Project description:Uncoupling of NO production from NADPH oxidation by endothelial nitric-oxide synthase (eNOS) is enhanced in hyperglycemic endothelium, potentially due to dissociation of heat shock proteins 90 (Hsp90), and cellular glucose homeostasis is enhanced by a ROS-induced positive feed back mechanism. In this study we investigated how such an uncoupling impacts oxygen metabolism and how the oxidative phosphorylation can be preserved by heat shock (42 °C for 2 h, hyperthermia) in bovine aortic endothelial cells. Normal and heat-shocked bovine aortic endothelial cells were exposed to normoglycemia (NG, 5.0 mM) or hyperglycemia (30 mM).

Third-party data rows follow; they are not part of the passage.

(** * Literature Search Builder: query compilation and matching engine

    A shallow embedding of the core of [src/App.tsx]: the BibTeX entry
    parser, the term-pattern compiler, the block evaluator, the pasted-query
    parser, the span collector of the highlighter and the term statistics,
    together with the highlighter itself, the escaping of markup, the
    export as comma-separated values and the editing of the blocks,
    followed by the properties of the specification that concern them and
    by further properties of the code.

    Conventions of the embedding.
    - A JavaScript string is the list of its UTF-16 code units ([list N]);
      [js "..."] turns an ASCII literal into such a list.
    - A JavaScript object used as a dictionary is a [gmap] over its own
      string keys; the order of its keys is not modelled.
    - Arrays are lists; [push] appends at the end.
    - The regular-expression engine of the runtime is an interface
      ([RegExpEngine]); the general results hold for every engine, and
      [JsRegExp] provides an executable backtracking engine for a subset of
      the pattern syntax, used for the literal patterns of the source and
      for concrete runs. *)

From Stdlib Require Import NArith ZArith String Ascii List Lia Bool.
From stdpp Require Import base option list gmap sorting.
(** C7. On zero-length input, however the source reports it, the
    Writer's streaming pass succeeds, writes exactly one marker line
    carrying 00000000, the CRC-32 of no bytes, and reports a
    modification; the Reader's streaming pass returns the empty-file
    error. *)
Theorem empty_input :
  forall (config : Config) (p : list nat) (e : bool) (fuel : nat),
    let s := {| data := []; plan := p; eof_with_data := e |} in
    processStream fuel (NewWriter config) s
      = Done (false, Prefix (Style config) ++ bytes "FileIntegrity: 00000000"
                       ++ Suffix (Style config) ++ [LF])
    /\ fmt_08X (ChecksumIEEE []) = bytes "00000000"
    /\ verifyStream fuel (NewReader config) s = Done (inr EmptyFile).
Proof.
  intros config p e fuel s. split; [|split].
  - unfold processStream, read_at, go_slice. simpl.
    destruct (decide _) as [_|Hn]; [|exfalso; apply Hn; lia].
    simpl. rewrite take_nil. simpl. reflexivity.
  - vm_compute; reflexivity.
  - unfold verifyStream, read_at, go_slice. simpl.
    destruct (decide _) as [_|Hn]; [|exfalso; apply Hn; lia].
    simpl. rewrite take_nil. simpl. reflexivity.
Qed.

(* ===================================================================== *)
(** * Further properties of the code *)
(* ===================================================================== *)

(** ** detectLineEnding *)

Lemma detect_from_cases prev content :
  detect_from prev content = [LF] \/ detect_from prev content = [CR; LF].
Proof.
  revert prev. induction content as [|c rest IH]; intros prev; cbn [detect_from].
  - left. reflexivity.
  - destruct (decide (c = LF)); [destruct (decide (prev = Some CR)); auto|apply IH].
Qed.

Lemma detectLineEnding_cases content :
  detectLineEnding content = [LF] \/ detectLineEnding content = [CR; LF].
Proof. apply detect_from_cases. Qed.

Lemma detect_from_first_lf prev a rest :
  LF ∉ a ->
  detect_from prev (a ++ LF :: rest)
  = if decide (last (option_list prev ++ a) = Some CR) then [CR; LF] else [LF].
Proof.
  revert prev. induction a as [|c a IH]; intros prev Hnot.
  - cbn [app detect_from]. rewrite decide_True by reflexivity.
    rewrite app_nil_r.
    destruct prev as [b|]; simpl; repeat case_decide; congruence.
  - cbn [app detect_from].
    rewrite decide_False by (intros ->; apply Hnot; left).
    rewrite IH by (intros Hin; apply Hnot; right; exact Hin).
    assert (E : last (option_list prev ++ c :: a) = last (option_list (Some c) ++ a)).
    { destruct prev as [b|]; simpl; [|reflexivity]. destruct a; reflexivity. }
    rewrite E. reflexivity.
Qed.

With hyperglycemia treatment, O(2) consumption rate was reduced (from V(O(2)max) = 7.51 ± 0.54 to 2.35 ± 0.27 mm Hg/min/10(6) cells), whereas in heat-shocked cells, O(2) consumption rate remained unaltered (8.19 ± 1.01 mm Hg/min/10 × 10(6) cells). Heat shock was found to enhance Hsp90/endothelial NOS interactions and produce higher NO. Moreover, ROS generation in the hyperglycemic condition was also reduced in heat-shocked cells. Interestingly, glucose uptake was reduced in heat-shocked cells as a result of decrease in Glut-1 protein level. Glucose phosphate dehydrogenase activity that gives rise to NADPH generation was increased by hyperthermia, and mitochondrial oxidative metabolism was preserved. In conclusion, the present study provides a novel mechanism wherein the reduced oxidative stress in heat-shocked hyperglycemic cells down-regulates Glut-1 and glucose uptake, and fine-tuning of this pathway may be a potential approach to use for therapeutic benefit of diabetes mellitus.